Well vascularized blebs have been shown to be associated with a poorer prognosis than less vascular blebs.7 The effects of angiogenesis inhibitors on Tenon’s fibroblast proliferation and migration define the antifibroblastic properties of the antivascular endothelial growth factor agents, including bevacizumab. Although the antiangiogenic effects of these agents make them applicable for neovascular glaucoma, the discovery that antivascular endothelial growth factor has anti-fibroblastic effects has led researchers to think of using these agents to augment glaucoma filtration surgery, in the hope of delaying or reducing the bleb failure rate.8 Bevacizumab is an antivascular endothelial growth factor agent thought to be potentially applicable in increasing bleb survival after trabeculectomy for glaucoma. Few studies have addressed this issue, and have used different methodologies.
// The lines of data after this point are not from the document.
(** ** Data *)

(** [struct qd_event_source]; the type is always QD_SOURCE_FD and the loop this one. *)
Record qd_event_source := mkSource {
  s_fd : Z;
  s_events : Z;
  s_active : Z;
  s_callback : Z;
  s_arg : Z;
  s_registered : bool;
  s_enabled : bool;
  s_next : Z;
  s_prev : Z
}.

Record qd_signal_handler := mkHandler { h_signo : Z; h_callback : Z; h_arg : Z; h_next : Z }.
Record qd_pending_work := mkWork { w_func : Z; w_arg : Z; w_next : Z }.

Definition QD_LOOP_STOPPED : Z := 0.
Definition QD_LOOP_RUNNING : Z := 1.
Definition QD_LOOP_STOPPING : Z := 2.

(** [struct qd_event_loop]; of its descriptors only the one that wakes it up. *)
Record qd_event_loop := mkLoop {
  state : Z;
  iteration : Z;
  sources : Z;
  num_sources : Z;
  signal_handlers : Z;
  pending_head : Z;
  pending_tail : Z;
  idle_callback : Z * Z;
  pre_poll_callback : Z * Z;
  post_poll_callback : Z * Z;
  max_events : Z;
  default_timeout : Z;
  poll_count : Z;
  event_count : Z;
  timeout_count : Z;
  wakeup_fd : Z
}.

(** Calls of code that is not the loop's own, with their arguments; [CPoll] is epoll_wait
    with its timeout. *)
Inductive call :=
| CPoll (timeout : Z)
| CSource (source callback fd revents arg : Z)
| CWork (func arg : Z)
| CSignal (callback signo arg : Z)
| CTick
| CPrePoll (callback arg : Z)
| CPostPoll (callback arg : Z)
| CIdle (callback arg : Z).

(** [wakeup] is the counter of [wakeup_fd], [epoll] the table of [epoll_fd]: for a
    descriptor its mask and the pointer that comes back.  [deferred] and [calls] are logs. *)
Record world := mkWorld {
  loop : qd_event_loop;
  srcs : gmap Z qd_event_source;
  sigs : gmap Z qd_signal_handler;
  works : gmap Z qd_pending_work;
  epoll : gmap Z (Z * Z);
  wakeup : Z;
  deferred : list (Z * Z);
  calls : list call
}.

Definition on_loop (f : qd_event_loop -> qd_event_loop) (w : world) : world :=
  mkWorld (f (loop w)) (srcs w) (sigs w) (works w) (epoll w) (wakeup w) (deferred w) (calls w).
Definition set_srcs h w := mkWorld (loop w) h (sigs w) (works w) (epoll w) (wakeup w) (deferred w) (calls w).
Definition set_sigs h w := mkWorld (loop w) (srcs w) h (works w) (epoll w) (wakeup w) (deferred w) (calls w).
Definition set_works h w := mkWorld (loop w) (srcs w) (sigs w) h (epoll w) (wakeup w) (deferred w) (calls w).
Definition set_epoll e w := mkWorld (loop w) (srcs w) (sigs w) (works w) e (wakeup w) (deferred w) (calls w).
Definition set_wakeup n w := mkWorld (loop w) (srcs w) (sigs w) (works w) (epoll w) n (deferred w) (calls w).
Definition log_deferred d w := mkWorld (loop w) (srcs w) (sigs w) (works w) (epoll w) (wakeup w) (deferred w ++ [d]) (calls w).
Definition log_call c w := mkWorld (loop w) (srcs w) (sigs w) (works w) (epoll w) (wakeup w) (deferred w) (calls w ++ [c]).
Studies of the in vitro effects of bevacizumab on human corneal and conjunctival fibroblast cell lines have been controversial.9,10 A recent animal study showed that subconjunctival bevacizumab after trabeculectomy improved bleb survival.11 Human studies are quite limited in this regard. Choi et al reported the results of their case series comprising six refractory glaucomatous eyes. They administered subconjunctival bevacizumab 1.25 mg after trabeculectomy augmented with mitomycin C. Based on the favorable results of this study, they have suggested that subconjunctival bevacizumab may be effective in improving the efficacy of trabeculectomy.12 However, definitive conclusions regarding the efficacy of a treatment are not usually expected to be drawn from a case series, and the situation is much more complex in their study because of the concomitant use of mitomycin C. A few further case reports and case series have also discussed the role of bevacizumab in trabeculectomy, but suffer similar study limitations.1317

In a pilot study, Grewal et al used bevacizumab 1.25 mg by subconjunctival injection after trabeculectomy in 12 patients. Mean intraocular pressure in their study decreased from 24.4 mmHg to 8.3 mmHg during the first day, and increased slightly in the following 3 months.18 Their study lacked a control group, making it near impossible to separate the effect of bevacizumab from the effect of surgery. We did not observe any significant difference between our placebo and bevacizumab groups, and any trivial nonsignificant differences disappeared over time. In our study, we found two intraocular pressure plateaus suggestive of decayed efficacy of treatment, so repeated injections may be necessary, even if bevacizumab is found to be effective.19,20

In interpreting the findings of our study, it should be taken into account that, although it was not a large-scale study and lower statistical power may explain its results, it is the largest study to date when compared with other published research using a similar study design. Another point needing attention is the lower dose of drug and also the fact that, in contrast with most previous studies, neovascular glaucoma was an exclusion criterion in our study.

Conclusion

Single-dose subconjunctival bevacizumab 0.2 mg was not found to affect the intraocular pressure trend in a way that was significantly different from placebo when administered to augment filtration surgery in refractory glaucomatous eyes, and any trivial drug effect decayed over time. Of note is that this study was conducted with a 3-month evaluation period and, although this length of time was sufficient to detect decay of efficacy, future studies with larger sample sizes and longer periods of evaluation are warranted.

Footnotes

Disclosure

The authors report no conflicts of interest in this work.